--- START ---
(** One step does not read the flag. *)
Lemma step_session_flag e w : session <$> step e (session w) = session <$> step e w.
Proof.
  destruct w as [[l c j ch li co su ca] t ps cs n].
  change (session (mkWorld (mkApp l c j ch li co su ca) t ps cs n))
    with (mkWorld (mkApp l c j ch li co false ca) t ps cs n).
  destruct e as [dt|choice|parsed stored rnd|k parsed saved rnd|k|k|k r];
    cbn [step app now pending calls passes].
  - reflexivity.
  - cbn [fmap option_fmap option_map]. f_equal. unfold handleChoice. apply_writes.
    destruct co; [reflexivity|]. destruct (l !! c) as [anime|]; [|reflexivity].
    destruct j as [data|]; [|reflexivity].
    destruct choice; apply_writes; symmetry; apply session_effect.
  - cbn [fmap option_fmap option_map]. f_equal. unfold handleFileUpload.
    destruct parsed as [|e parsed]; [reflexivity|]. destruct stored; reflexivity.
  - destruct (ps !! k) as [[]|]; try reflexivity.
    cbn [fmap option_fmap option_map]. f_equal. unfold xml_loaded. apply_writes.
    destruct saved; apply_writes; [symmetry; apply session_effect|reflexivity].
  - destruct (ps !! k) as [[]|]; reflexivity.
  - destruct (ps !! k) as [[| |f d| |d]|]; try reflexivity.
    + destruct (d <=? t); reflexivity.
    + destruct (d <=? t); reflexivity.
  - destruct (ps !! k) as [[|id| |f|]|]; try reflexivity.
    + destruct r; reflexivity.
    + cbn [fmap option_fmap option_map]. f_equal.
      unfold prefetch_resume. rewrite !prefetch_from_eq. by destruct r.
Qed.

Lemma step_same_session e w1 w2 w1' :
  session w1 = session w2 → step e w1 = Some w1' →
  ∃ w2', step e w2 = Some w2' ∧ session w1' = session w2'.
Proof.
  intros Hsame Hstep.
  pose proof (step_session_flag e w1) as H1. pose proof (step_session_flag e w2) as H2.
  rewrite Hsame, H2, Hstep in H1.
  destruct (step e w2) as [w2'|]; [|done]. exists w2'. split; [done|].
  simpl in H1. congruence.
Qed.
--- END ---
Beginning at the line above that contains "destruct w as", return each line exactly through the line that contains "- reflexivity.", and no others.

  destruct w as [[l c j ch li co su ca] t ps cs n].
  change (session (mkWorld (mkApp l c j ch li co su ca) t ps cs n))
    with (mkWorld (mkApp l c j ch li co false ca) t ps cs n).
  destruct e as [dt|choice|parsed stored rnd|k parsed saved rnd|k|k|k r];
    cbn [step app now pending calls passes].
  - reflexivity.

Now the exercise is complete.